Martin McGuinness told us why he'll be a TD one day

But only in a united Ireland.

Screen Shot 2015-12-15 at 12.54.46 p.m.

Well, ultimately, whenever Ireland is united I will be a member of the Dáil, but until that I have to continue my work as an elected politician in the North.

SO CLINICAL AND matter-of-fact is Martin McGuinness when asked if he’d ever like to be a TD that you’d almost believe it’s only a matter of time before he is sitting alongside Gerry Adams in Leinster House.

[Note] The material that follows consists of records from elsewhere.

(** [follows], as written by UserCard. *)
Record FollowData : Type := mkFollowData {
  f_followerId : string;
  f_followingId : string;
  f_createdAt : Z }.

(** [users], as written at sign-up. *)
Record UserData : Type := mkUserData {
  u_uid : string;
  u_email : string;
  u_username : string;
  u_displayName : string;
  u_isPrivate : bool;
  u_isVerified : bool;
  u_createdAt : Z;
  u_followerCount : Z;
  u_followingCount : Z;
  u_postCount : Z;
  u_likeCount : Z;
  u_isBlocked : bool }.

Inductive Decision : Type := approved | rejected.

Inductive Status : Type := pending | decided (d : Decision).

(** [verificationRequests]. *)
Record RequestData : Type := mkRequestData {
  r_userId : string;
  r_username : string;
  r_displayName : string;
  r_status : Status;
  r_createdAt : Z;
  r_reviewedAt : option Z;
  r_reviewedBy : option string }.

(** ** The world a handler runs in *)

(** A remote call issued to Firestore. *)
Inductive Call : Type :=
| CGetDocs (coll : string)
| CSetDoc (coll : string) (id : DocId)
| CUpdateDoc (coll : string) (id : DocId)
| CDeleteDoc (coll : string) (id : DocId).

Inductive Variant : Type := vDefault | vDestructive.

(** What the handlers do to the user interface outside their own
    component state. *)
Inductive UiEvent : Type :=
| Toast (title description : string) (variant : Variant)
| ConsoleError (message : string)
| Navigate (path : string).

Record World : Type := mkWorld {
  posts : list (Doc PostData);
  likes : list (Doc LikeData);
  follows : list (Doc FollowData);
  users : list (Doc UserData);
  verificationRequests : list (Doc RequestData);
  tick : nat;               (* environment interactions so far *)
  calls : list Call;        (* remote calls issued, oldest first *)
  ui : list UiEvent }.      (* notices and navigation, oldest first *)

Definition with_posts (x : list (Doc PostData)) (w : World) : World :=
  mkWorld x (likes w) (follows w) (users w) (verificationRequests w)
          (tick w) (calls w) (ui w).
Definition with_likes (x : list (Doc LikeData)) (w : World) : World :=
  mkWorld (posts w) x (follows w) (users w) (verificationRequests w)
          (tick w) (calls w) (ui w).
Definition with_follows (x : list (Doc FollowData)) (w : World) : World :=
  mkWorld (posts w) (likes w) x (users w) (verificationRequests w)
          (tick w) (calls w) (ui w).
Definition with_users (x : list (Doc UserData)) (w : World) : World :=
  mkWorld (posts w) (likes w) (follows w) x (verificationRequests w)
          (tick w) (calls w) (ui w).
Definition with_verificationRequests (x : list (Doc RequestData)) (w : World)
  : World :=
  mkWorld (posts w) (likes w) (follows w) (users w) x
          (tick w) (calls w) (ui w).
Definition with_tick (x : nat) (w : World) : World :=
  mkWorld (posts w) (likes w) (follows w) (users w) (verificationRequests w)
          x (calls w) (ui w).
Definition with_calls (x : list Call) (w : World) : World :=
  mkWorld (posts w) (likes w) (follows w) (users w) (verificationRequests w)
          (tick w) x (ui w).
Definition with_ui (x : list UiEvent) (w : World) : World :=
  mkWorld (posts w) (likes w) (follows w) (users w) (verificationRequests w)
          (tick w) (calls w) x.
(** ** Further properties: the output of the analyzer *)

Section AnalyzerOutput.
Import JSON Model Multer Routes.
Local Open Scope string_scope.

Lemma list_of_append (a b : string) :
  list_ascii_of_string (a ++ b) = (list_ascii_of_string a ++ list_ascii_of_string b)%list.
Proof. induction a as [|c a IH]; [reflexivity|]. cbn. now rewrite IH. Qed.

Lemma split_lines_one (l cur : list ascii) :
  forallb (fun c => negb (c =? "010")%char) l = true ->
  split_lines cur l = [(rev cur ++ l)%list].
Proof.
  revert cur. induction l as [|c l IH]; intros cur H.
  - cbn [split_lines]. now rewrite app_nil_r.
  - cbn [forallb] in H. apply andb_true_iff in H as [Hc Hl].
    apply negb_true_iff in Hc. cbn [split_lines]. rewrite Hc, (IH _ Hl).
    cbn [rev]. now rewrite <- app_assoc.
Qed.

Lemma split_lines_last (a l cur : list ascii) :
  forallb (fun c => negb (c =? "010")%char) l = true ->
  exists ls, split_lines cur (a ++ "010"%char :: l) = (ls ++ [l])%list.
Proof.
  intros H. revert cur. induction a as [|c a IH]; intros cur.
  - cbn [app split_lines]. rewrite Ascii.eqb_refl, (split_lines_one l [] H).
    now exists [rev cur].
  - cbn [app split_lines]. destruct (c =? "010")%char.
    + destruct (IH []) as [ls E]. rewrite E. now exists (rev cur :: ls).
    + apply IH.
Qed.

(** The shape of a line that holds a result: no space around it, braces
    at its ends. *)
Lemma result_line_ends (l : list ascii) :
  looks_like_json l = true -> trim l = l ->
  (exists r, l = "{"%char :: r) /\ (exists r, rev l = "}"%char :: r).
Proof.
  unfold looks_like_json. intros H T. rewrite T in H.
  apply andb_true_iff in H as [H1 H2]. split.
  - destruct l as [|c r]; [discriminate|]. apply Ascii.eqb_eq in H1. subst. now exists r.
  - destruct (rev l) as [|c r]; [discriminate|]. apply Ascii.eqb_eq in H2. subst.
    now exists r.
Qed.

(** The bytes of a space of two or three bytes are no ASCII characters. *)
Lemma is_space2_bytes (c1 c2 : ascii) :
  is_space2 c1 c2 = true -> (128 <= N_of_ascii c1)%N /\ (128 <= N_of_ascii c2)%N.
Proof.
  unfold is_space2. intros H. apply andb_true_iff in H as [H1 H2].
  apply N.eqb_eq in H1, H2. lia.
Qed.

Lemma is_space3_bytes (c1 c2 c3 : ascii) :
  is_space3 c1 c2 c3 = true ->
  (128 <= N_of_ascii c1)%N /\ (128 <= N_of_ascii c2)%N /\ (128 <= N_of_ascii c3)%N.
Proof.
  unfold is_space3. intros H.
  repeat match type of H with
         | (_ || _) = true => apply orb_true_iff in H as [H|H]
         end;
    repeat match goal with
           | K : (_ && _) = true |- _ => apply andb_true_iff in K as [? ?]
           | K : (_ || _) = true |- _ => apply orb_true_iff in K as [K|K]
           | K : (_ =? _)%N = true |- _ => apply N.eqb_eq in K
           | K : (_ <=? _)%N = true |- _ => apply N.leb_le in K
           end; lia.
Qed.

Lemma is_space2_ascii (c1 c2 : ascii) :
  (N_of_ascii c1 < 128)%N \/ (N_of_ascii c2 < 128)%N -> is_space2 c1 c2 = false.
Proof.
  intros H. destruct (is_space2 c1 c2) eqn:E; [|reflexivity].
  apply is_space2_bytes in E. lia.
Qed.

Lemma is_space3_ascii (c1 c2 c3 : ascii) :
  (N_of_ascii c1 < 128)%N \/ (N_of_ascii c2 < 128)%N \/ (N_of_ascii c3 < 128)%N ->
  is_space3 c1 c2 c3 = false.
Proof.
  intros H. destruct (is_space3 c1 c2 c3) eqn:E; [|reflexivity].
  apply is_space3_bytes in E. lia.
Qed.

Lemma trim_start_cons (c1 : ascii) (r1 : list ascii) :
  trim_start (c1 :: r1)
  = if is_space c1 then trim_start r1
    else match r1 with
         | c2 :: r2 =>
             if is_space2 c1 c2 then trim_start r2
             else match r2 with
                  | c3 :: r3 => if is_space3 c1 c2 c3 then trim_start r3 else c1 :: r1
                  | [] => c1 :: r1
                  end
         | [] => c1 :: r1
         end.
Proof. reflexivity. Qed.

Lemma trim_end_cons (c1 : ascii) (r1 : list ascii) :
  trim_end (c1 :: r1)
  = if is_space c1 then trim_end r1
    else match r1 with
         | c2 :: r2 =>
             if is_space2 c2 c1 then trim_end r2
             else match r2 with
                  | c3 :: r3 => if is_space3 c3 c2 c1 then trim_end r3 else c1 :: r1
                  | [] => c1 :: r1
                  end
         | [] => c1 :: r1
         end.
Proof. reflexivity. Qed.

(** Trimming stops at an ASCII character that is no space. *)
Lemma trim_start_stops (c : ascii) (r : list ascii) :
  is_space c = false -> (N_of_ascii c < 128)%N -> trim_start (c :: r) = c :: r.
Proof.
  intros Hs Hc. rewrite trim_start_cons, Hs.
  destruct r as [|c2 r2]; [reflexivity|].
  rewrite is_space2_ascii by now left.
  destruct r2 as [|c3 r3]; [reflexivity|].
  now rewrite is_space3_ascii by now left.
Qed.

Lemma trim_end_stops (c : ascii) (r : list ascii) :
  is_space c = false -> (N_of_ascii c < 128)%N -> trim_end (c :: r) = c :: r.
Proof.
  intros Hs Hc. rewrite trim_end_cons, Hs.
  destruct r as [|c2 r2]; [reflexivity|].
  rewrite is_space2_ascii by now right.
  destruct r2 as [|c3 r3]; [reflexivity|].
  now rewrite is_space3_ascii by now right; right.
Qed.

(** Trimming the start of a text never cuts into a line that begins with
    a brace. *)
Lemma trim_start_before_line (n : nat) (a r : list ascii) :
  length a <= n ->
  trim_start (a ++ "010"%char :: "{"%char :: r) = "{"%char :: r
  \/ exists a', trim_start (a ++ "010"%char :: "{"%char :: r)
                = (a' ++ "010"%char :: "{"%char :: r)%list.
Proof.
  assert (B : trim_start ("010"%char :: "{"%char :: r) = "{"%char :: r).
  { rewrite trim_start_cons. change (is_space "010"%char) with true. cbv iota.
    now apply trim_start_stops. }
  revert a. induction n as [|n IH]; intros a Hn.
  - destruct a; [|cbn [length] in Hn; lia]. now left.
  - destruct a as [|c1 a1]; [now left|].
    + cbn [length] in Hn. cbn [app]. rewrite trim_start_cons.
      destruct (is_space c1); [apply IH; lia|].
      destruct a1 as [|c2 a2].
      * cbn [app]. rewrite is_space2_ascii by (right; reflexivity).
        rewrite is_space3_ascii by (right; left; reflexivity).
        right. now exists [c1].
      * cbn [length] in Hn. cbn [app].
        destruct (is_space2 c1 c2); [apply IH; lia|].
        destruct a2 as [|c3 a3].
        -- cbn [app]. rewrite is_space3_ascii by (right; right; reflexivity).
           right. now exists [c1; c2].
        -- cbn [length] in Hn. cbn [app].
           destruct (is_space3 c1 c2 c3); [apply IH; lia|].
           right. now exists (c1 :: c2 :: c3 :: a3).
Qed.

Lemma trim_keeps_result_line (a l : list ascii) :
  looks_like_json l = true -> trim l = l ->
  trim (a ++ "010"%char :: l) = l
  \/ exists a', trim (a ++ "010"%char :: l) = (a' ++ "010"%char :: l)%list.
Proof.
  intros H T. destruct (result_line_ends l H T) as [[r Hr] [r' Hr']].
  assert (S : trim_start (a ++ "010"%char :: l) = l
              \/ exists a', trim_start (a ++ "010"%char :: l) = (a' ++ "010"%char :: l)%list).
  { rewrite Hr. apply (trim_start_before_line (length a)). apply le_n. }
  assert (E : forall x, trim_end (rev l ++ x) = (rev l ++ x)%list).
  { intros x. rewrite Hr'. now apply trim_end_stops. }
  unfold trim. destruct S as [->|[a' ->]].
  - left. rewrite <- (app_nil_r (rev l)), E, app_nil_r. apply rev_involutive.
  - right. exists a'. rewrite rev_app_distr. cbn [rev]. rewrite <- app_assoc.
    rewrite E. rewrite rev_app_distr, rev_involutive. cbn [rev app].
    rewrite <- app_assoc. cbn [app]. now rewrite rev_involutive.
Qed.

Lemma candidate_of_lines (ls : list (list ascii)) (l : list ascii) :
  looks_like_json l = true ->
  find looks_like_json (rev (filter nonempty (ls ++ [l]))) = Some l.
Proof.
  intros H. rewrite filter_app. cbn [filter].
  assert (N : nonempty l = true).
  { destruct l; [discriminate H | reflexivity]. }
  rewrite N, rev_app_distr. cbn [rev app find]. now rewrite H.
Qed.
(** * nand2tetris-grader: the grading pipeline of [grading_engine.py]

    A shallow embedding of [config.py] (project table, [get_project],
    [detect_project]) and of [grading_engine.py] (naming check, file
    matcher, scoring, per-chip runner, [grade_student]) together with the
    properties that the design document states about them.

    Modelling conventions.
    - A Python [str] is a [string] whose characters are the code points
      below 256; [lower], [strip], [split] and the regular expressions of
      the source are written out for that range.
    - A Python [int] is a [Z].  A Python [float] is a binary64 number, held
      as its exact rational value in [Q]: a float literal is the nearest
      binary64 number ([Py.float]), every float operation rounds its exact
      result to the nearest binary64 number, ties to even ([Py.fadd],
      [Py.fmul], [Py.fdiv]), and [round(x, n)] rounds the exact value of [x]
      to [n] decimals, ties to even, and takes the nearest binary64 number
      of that decimal, as CPython does.  The exponent range is not limited:
      infinities and subnormal numbers need magnitudes beyond [2^1023] or
      below [2^-1022], which no points value reaches.  The length ratios of
      the matcher, quotients of two string lengths, are compared as exact
      rationals.
    - A [dict] that is only looked up is a [gmap]; the [found] dict, whose
      iteration order is observable, is an association list in insertion
      order; a [set] is a [gset].
    - The file system, the archive and the simulator are an explicit
      environment record; temporary directories are explicit state, and
      exceptions are explicit outcomes. *)

From Stdlib Require Import ZArith QArith Qround Qabs Qpower Lqa.
From Stdlib Require Import String Ascii List Lia Bool.
From stdpp Require Import base gmap sets list strings pretty.

Open Scope string_scope.
Open Scope nat_scope.
Open Scope list_scope.

(** ** Python built-ins on strings *)

Module Py.

Definition isspace (c : ascii) : bool :=
  let n := nat_of_ascii c in
  ((9 <=? n) && (n <=? 13)) || ((28 <=? n) && (n <=? 32))
  || (n =? 133) || (n =? 160).

Definition isdigit (c : ascii) : bool :=
  let n := nat_of_ascii c in (48 <=? n) && (n <=? 57).

(** [\w] of a [str] pattern: alphanumeric or underscore. *)
Definition isword (c : ascii) : bool :=
  let n := nat_of_ascii c in
  isdigit c || ((65 <=? n) && (n <=? 90)) || ((97 <=? n) && (n <=? 122))
  || (n =? 95) || (n =? 170) || (n =? 178) || (n =? 179) || (n =? 181)
  || (n =? 185) || (n =? 186) || ((188 <=? n) && (n <=? 190))
  || ((192 <=? n) && (n <=? 214)) || ((216 <=? n) && (n <=? 246))
  || (248 <=? n).

Definition lower_char (c : ascii) : ascii :=
  let n := nat_of_ascii c in
  if ((65 <=? n) && (n <=? 90))
     || ((192 <=? n) && (n <=? 222) && negb (n =? 215))
  then ascii_of_nat (n + 32) else c.

Fixpoint lower (s : string) : string :=
  match s with
  | EmptyString => EmptyString
  | String c r => String (lower_char c) (lower r)
  end.

Definition len (s : string) : nat := String.length s.

Fixpoint lstrip (s : string) : string :=
  match s with
  | EmptyString => EmptyString
  | String c r => if isspace c then lstrip r else s
  end.

Fixpoint rstrip (s : string) : string :=
  match s with
  | EmptyString => EmptyString
  | String c r =>
      match rstrip r with
      | EmptyString => if isspace c then EmptyString else String c EmptyString
      | r' => String c r'
      end
  end.

Definition strip (s : string) : string := rstrip (lstrip s).

(** [s.startswith(p)] *)
Fixpoint startswith (s p : string) : bool :=
  match p, s with
  | EmptyString, _ => true
  | String _ _, EmptyString => false
  | String a p', String b s' => Ascii.eqb a b && startswith s' p'
  end.

(** [s[n:]] and [s[:n]] for [0 <= n] *)
Fixpoint drop_str (n : nat) (s : string) : string :=
  match n, s with
  | O, _ => s
  | S _, EmptyString => EmptyString
  | S n', String _ r => drop_str n' r
  end.

Definition take_str (n : nat) (s : string) : string := substring 0 n s.

(** [s[:-k]] for [0 < k]: a negative bound is clamped at the start. *)
Definition drop_last (k : nat) (s : string) : string :=
  take_str (len s - k) s.

(** [s.endswith(p)] *)
Definition endswith (s p : string) : bool :=
  (len p <=? len s) && String.eqb (drop_str (len s - len p) s) p.

(** [sub in s] *)
Fixpoint contains (s sub : string) : bool :=
  startswith s sub ||
  match s with
  | EmptyString => false
  | String _ r => contains r sub
  end.

Fixpoint rev_to_string (acc : list ascii) (tl : string) : string :=
  match acc with
  | [] => tl
  | c :: acc' => rev_to_string acc' (String c tl)
  end.

(** [s.split()] : runs of whitespace separate, no empty pieces. *)
Fixpoint split_ws_go (cur : list ascii) (s : string) : list string :=
  match s with
  | EmptyString =>
      match cur with [] => [] | _ => [rev_to_string cur EmptyString] end
  | String c r =>
      if isspace c then
        match cur with
        | [] => split_ws_go [] r
        | _ => rev_to_string cur EmptyString :: split_ws_go [] r
        end
      else split_ws_go (c :: cur) r
  end.

Definition split (s : string) : list string := split_ws_go [] s.

(** [s.split(sep)] for a one-character separator. *)
Fixpoint split_on_go (sep : ascii) (cur : list ascii) (s : string)
  : list string :=
  match s with
  | EmptyString => [rev_to_string cur EmptyString]
  | String c r =>
      if Ascii.eqb c sep
      then rev_to_string cur EmptyString :: split_on_go sep [] r
      else split_on_go sep (c :: cur) r
  end.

Such a thought might send chills down the spines of Sinn Féin’s detractors but it is, after all, the party’s raison d’être.

That said, you do not get an overwhelming sense of urgency from the North’s Deputy First Minister when asked if there will be a united Ireland in his lifetime.

“Well, I am working for that,” he told this week. “I don’t know how long I am going to live, but I don’t be fixated by dates.”

Michelle Hennessy /

For McGuinness, the priority right now is the North and “remaining faithful” to the various power-sharing agreements hammered out in recent years.

This includes the most recent Fresh Start document that took 10, painstaking weeks to negotiate before a deal was struck earlier this year.

Such deals with the DUP and others would have been “unimaginable” not so long ago, the Sinn Féin MLA insists.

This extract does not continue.